- _PROBLEM TO SOLVE_:
Go over these records and count the lines with the string "PyStr" in them; the count is all that should be returned.

- _DATA FOR ANALYSIS_:
(** The two ways a call of [compute_privacy_risk] goes. *)
Lemma compute_privacy_risk_cases env permissions policy_text g :
  ∃ r g', compute_privacy_risk env permissions policy_text g = (Returned r, g')
    ∧ (insufficient_policy policy_text = true
       ∧ r = insufficient_answer permissions ∧ g' = g
       ∨ insufficient_policy policy_text = false
         ∧ extract_policy_claims env policy_text g = (Returned (claims r), g')
         ∧ used_groups r = group_permissions permissions
         ∧ score r
           = Z.max 0 (100 - clamp_risk_points
                              (accumulate_risk (claims r) (used_groups r)).1)
         ∧ level r = level_of_score (score r)
         ∧ reasons r
           = match (accumulate_risk (claims r) (used_groups r)).2 with
             | [] => ["No major mismatches or privacy concerns detected based on available information."]
             | rs => rs
             end).
Proof.
  unfold compute_privacy_risk. fold (insufficient_policy policy_text).
  destruct (insufficient_policy policy_text) eqn:Hins.
  { eexists _, _. split; [reflexivity|]. by left. }
  destruct (extract_policy_claims_cases env policy_text g) as (cl & g' & Hrun & _).
  unfold mbind, M_bind. rewrite Hrun.
  destruct (accumulate_risk cl (group_permissions permissions)) as [rp rs] eqn:Hacc.
  eexists _, _. split; [reflexivity|]. right. simpl. rewrite Hacc. simpl.
  repeat split; try done. by destruct rs.
Qed.


Lemma compute_privacy_risk_sufficient env permissions policy_text g cl g' :
  insufficient_policy policy_text = false →
  extract_policy_claims env policy_text g = (Returned cl, g') →
  compute_privacy_risk env permissions policy_text g
  = (Returned (assessment cl permissions), g').
Proof.
  intros Hsuff Hext. unfold compute_privacy_risk, assessment.
  fold (insufficient_policy policy_text). rewrite Hsuff.
  unfold mbind, M_bind. rewrite Hext.
  by destruct (accumulate_risk cl (group_permissions permissions)) as [rp [|r1 rs]].
Qed.

(** Without the [transformers] package the scorer runs on the keyword claims. *)
Lemma compute_privacy_risk_no_transformers permissions policy_text :
  insufficient_policy policy_text = false →
  compute_privacy_risk env_no_transformers permissions policy_text fresh_globals
  = (Returned (assessment (_keyword_extract_claims policy_text) permissions),
     after_init env_no_transformers fresh_globals).
Proof.
  intros Hsuff. apply compute_privacy_risk_sufficient; [done|].
  apply extract_policy_claims_no_classifier; [|done].
  apply not_true_iff_false. rewrite too_short_to_classify_iff.
  apply sufficient_policy_iff in Hsuff. lia.
Qed.

End RiskScorer.

(** C1. When the policy text is empty, or its trimmed length is below 50,
    [compute_privacy_risk] returns at once score 25, level HIGH, the one fixed
    reason, no claims, and the grouping of the permissions, whatever the
    permissions, the environment and the cached classifier are; it neither
    loads a classifier nor logs. *)
Theorem compute_privacy_risk_insufficient_policy (env : environment)
    (permissions : list string) (policy_text : string) (g : globals) :
  policy_text = "" ∨ PyStr.len (PyStr.strip policy_text) < 50 →
  compute_privacy_risk env permissions policy_text g
  = (Returned {| score := 25;
                 level := "HIGH";
                 reasons := ["No or insufficient privacy policy text available for analysis."];
                 claims := ∅;
                 used_groups := group_permissions permissions |}, g).
Proof.
  intros Hins. apply insufficient_policy_iff in Hins.
  destruct (compute_privacy_risk_cases env permissions policy_text g)
    as (r & g' & -> & [(_ & -> & ->)|(Hsuff & _)]).
  - reflexivity.
  - congruence.
Qed.

(** The short-circuit on the empty text and on a text of 40 characters between
    blanks. *)
Lemma compute_privacy_risk_insufficient_policy_witness :
  compute_privacy_risk env_answering ["android.permission.CAMERA"] "" fresh_globals
  = (Returned {| score := 25;
                 level := "HIGH";
                 reasons := ["No or insufficient privacy policy text available for analysis."];
                 claims := ∅;
                 used_groups := group_permissions ["android.permission.CAMERA"] |},
     fresh_globals)
  ∧ (compute_privacy_risk env_answering []
       "   We respect your privacy and your camera.   " fresh_globals).1
    = Returned {| score := 25;
                  level := "HIGH";
                  reasons := ["No or insufficient privacy policy text available for analysis."];
                  claims := ∅;
                  used_groups := group_permissions [] |}.
Proof.
  split.
  - apply compute_privacy_risk_insufficient_policy. by left.
  - rewrite compute_privacy_risk_insufficient_policy; [reflexivity|].
    right. by vm_compute.
Defined.

(** C2. For every input, the level [compute_privacy_risk] returns is read off
    the score it returns: LOW from 75 up, MEDIUM from 50 to 74, HIGH below 50;
    so 75 gives LOW, 74 and 50 give MEDIUM, 49 gives HIGH. *)
Theorem level_is_function_of_score (env : environment) (permissions : list string)
    (policy_text : string) (g : globals) :
  (∃ r g', compute_privacy_risk env permissions policy_text g = (Returned r, g')
     ∧ level r = (if 75 <=? score r then "LOW"
                  else if 50 <=? score r then "MEDIUM"
                  else "HIGH"))
  ∧ level_of_score 75 = "LOW"
  ∧ level_of_score 74 = "MEDIUM"
  ∧ level_of_score 50 = "MEDIUM"
  ∧ level_of_score 49 = "HIGH".
Proof.
  split; [|done].
  destruct (compute_privacy_risk_cases env permissions policy_text g)
    as (r & g' & Hrun & [(_ & -> & ->)|(_ & _ & _ & _ & Hlevel & _)]);
    eexists _, _; (split; [exact Hrun|]).
  - reflexivity.
  - exact Hlevel.
Qed.

(** C3. For every input, the clamped [risk_points] lies between 0 and 90,
    whatever the claims and the groups are, and the score returned lies
    between 0 and 100, with 100 minus the score at most 90. *)
Theorem risk_points_and_score_bounds (env : environment) (permissions : list string)
    (policy_text : string) (g : globals) :
  (∀ claimed used : gmap string bool,
     0 <= clamp_risk_points (accumulate_risk claimed used).1 <= 90)
  ∧ ∃ r g', compute_privacy_risk env permissions policy_text g = (Returned r, g')
      ∧ 0 <= score r <= 100
      ∧ 100 - score r <= 90.
Proof.
  assert (∀ claimed used : gmap string bool,
            0 <= clamp_risk_points (accumulate_risk claimed used).1 <= 90) as Hclamp.
  { intros claimed used. apply clamp_risk_points_bounds, accumulate_risk_bounds. }
  split; [exact Hclamp|].
  destruct (compute_privacy_risk_cases env permissions policy_text g)
    as (r & g' & Hrun & [(_ & -> & ->)|(_ & _ & _ & Hscore & _)]);
    eexists _, _; (split; [exact Hrun|]).
  - simpl. lia.
  - rewrite Hscore. specialize (Hclamp (claims r) (used_groups r)). lia.
Qed.

(** C10. When the trimmed policy text has 50 characters or more, the score is
    100 minus the clamped [risk_points] and lies between 10 and 100, so the
    floor [max(0, ...)] changes nothing; when it has fewer, the score is 25.
    Every score returned is therefore 25 or within 10 to 100. *)
Theorem score_at_least_ten (env : environment) (permissions : list string)
    (policy_text : string) (g : globals) :
  ∃ r g', compute_privacy_risk env permissions policy_text g = (Returned r, g')
    ∧ (score r = 25 ∨ 10 <= score r <= 100)
    ∧ (PyStr.len (PyStr.strip policy_text) < 50 → score r = 25)
    ∧ (50 <= PyStr.len (PyStr.strip policy_text) →
         10 <= score r <= 100
         ∧ score r = 100 - clamp_risk_points (accumulate_risk (claims r) (used_groups r)).1
         ∧ Z.max 0 (100 - clamp_risk_points (accumulate_risk (claims r) (used_groups r)).1)
           = 100 - clamp_risk_points (accumulate_risk (claims r) (used_groups r)).1).
Proof.
  destruct (compute_privacy_risk_cases env permissions policy_text g)
    as (r & g' & Hrun & [(Hins & -> & ->)|(Hsuff & _ & _ & Hscore & _)]);
    eexists _, _; (split; [exact Hrun|]).
  - split; [by left|]. split; [done|].
    intros Hge. apply sufficient_policy_iff in Hge. congruence.
  - pose proof (clamp_risk_points_bounds _
                  (proj1 (accumulate_risk_bounds (claims r) (used_groups r)))) as Hclamp.
    split; [right; lia|]. split.
    + intros Hlt. apply sufficient_policy_iff in Hsuff. lia.
    + intros _. lia.
Qed.

(** The bound on a run with sixty [x] and the camera permission. *)
Lemma score_at_least_ten_witness :
  ∃ r g', compute_privacy_risk env_no_transformers
            ["android.permission.CAMERA"] sixty_x fresh_globals = (Returned r, g')
    ∧ 10 <= score r <= 100.
Proof.
  destruct (score_at_least_ten env_no_transformers
              ["android.permission.CAMERA"] sixty_x fresh_globals)
    as (r & g' & Hrun & _ & _ & Hlong).
  exists r, g'. split; [exact Hrun|].
  apply Hlong. by vm_compute.
Defined.

(** C4. With the one permission [android.permission.CAMERA] and a policy of
    sixty [x], scored with the keyword strategy's claims: the camera group is
    used, no claim holds, the penalties are 5 for breadth, 10 for the camera
    mismatch, 8 for third parties and 5 for security, with their four reasons
    in this order, so the score is 72 and the level MEDIUM. *)
Theorem camera_only_keywordless_policy (env : environment) (g : globals) :
  (extract_policy_claims env (PyStr.repeat "x" 60) g).1
  = Returned (_keyword_extract_claims (PyStr.repeat "x" 60)) →
  ∃ r g',
    compute_privacy_risk env ["android.permission.CAMERA"] (PyStr.repeat "x" 60) g
    = (Returned r, g')
    ∧ used_groups r !! "camera" = Some true
    ∧ claims r !! "mentions_camera" = Some false
    ∧ claims r !! "mentions_third_parties" = Some false
    ∧ claims r !! "mentions_security" = Some false
    ∧ reasons r
      = [ "App accesses at least one type of sensitive data.";
          "App accesses camera, but the privacy policy does not clearly mention it.";
          "Privacy policy does not clearly describe sharing with third parties or partners.";
          "Privacy policy does not mention data security or protection measures clearly." ]
    ∧ (accumulate_risk (claims r) (used_groups r)).1 = 5 + 10 + 8 + 5
    ∧ score r = 72
    ∧ level r = "MEDIUM".
Proof.
  intros Hkw.
  destruct (compute_privacy_risk_cases env ["android.permission.CAMERA"]
              (PyStr.repeat "x" 60) g)
    as (r & g' & Hrun & [(Hins & _)|(_ & Hext & Hused & Hscore & Hlevel & Hreasons)]).
  { by vm_compute in Hins. }
  exists r, g'. split; [exact Hrun|].
  rewrite Hext in Hkw. simpl in Hkw. injection Hkw as Hclaims.
  rewrite Hlevel, Hscore, Hreasons, Hclaims, Hused.
  by vm_compute.
Qed.

(** The example run where the [transformers] package is missing. *)
Lemma camera_only_keywordless_policy_witness :
  ∃ r g',
    compute_privacy_risk env_no_transformers ["android.permission.CAMERA"]
      (PyStr.repeat "x" 60) fresh_globals = (Returned r, g')
    ∧ score r = 72 ∧ level r = "MEDIUM".
Proof.
  destruct (camera_only_keywordless_policy env_no_transformers fresh_globals)
    as (r & g' & Hrun & _ & _ & _ & _ & _ & _ & Hscore & Hlevel).
  - by rewrite extract_policy_claims_no_classifier.
  - exists r, g'. split; [exact Hrun|]. split; assumption.
Defined.

(** Scores on both sides of each threshold are reached: 75 (LOW), 50 (MEDIUM)
    and 49 (HIGH); so are the ends 10 and 100 of the range. *)
Example score_75_low :
  ∃ r g', compute_privacy_risk env_no_transformers
            ["android.permission.READ_EXTERNAL_STORAGE"] sixty_x fresh_globals
          = (Returned r, g')
    ∧ score r = 75 ∧ level r = "LOW".
Proof.
  eexists _, _. split; [by apply compute_privacy_risk_no_transformers; vm_compute|].
  by vm_compute.
Qed.

Example score_50_medium :
  ∃ r g', compute_privacy_risk env_no_transformers
            ["android.permission.ACCESS_FINE_LOCATION"; "android.permission.READ_CONTACTS";
             "android.permission.READ_EXTERNAL_STORAGE"] sixty_x fresh_globals
          = (Returned r, g')
    ∧ score r = 50 ∧ level r = "MEDIUM".
Proof.
  eexists _, _. split; [by apply compute_privacy_risk_no_transformers; vm_compute|].
  by vm_compute.
Qed.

- _TASK RESULT_:
8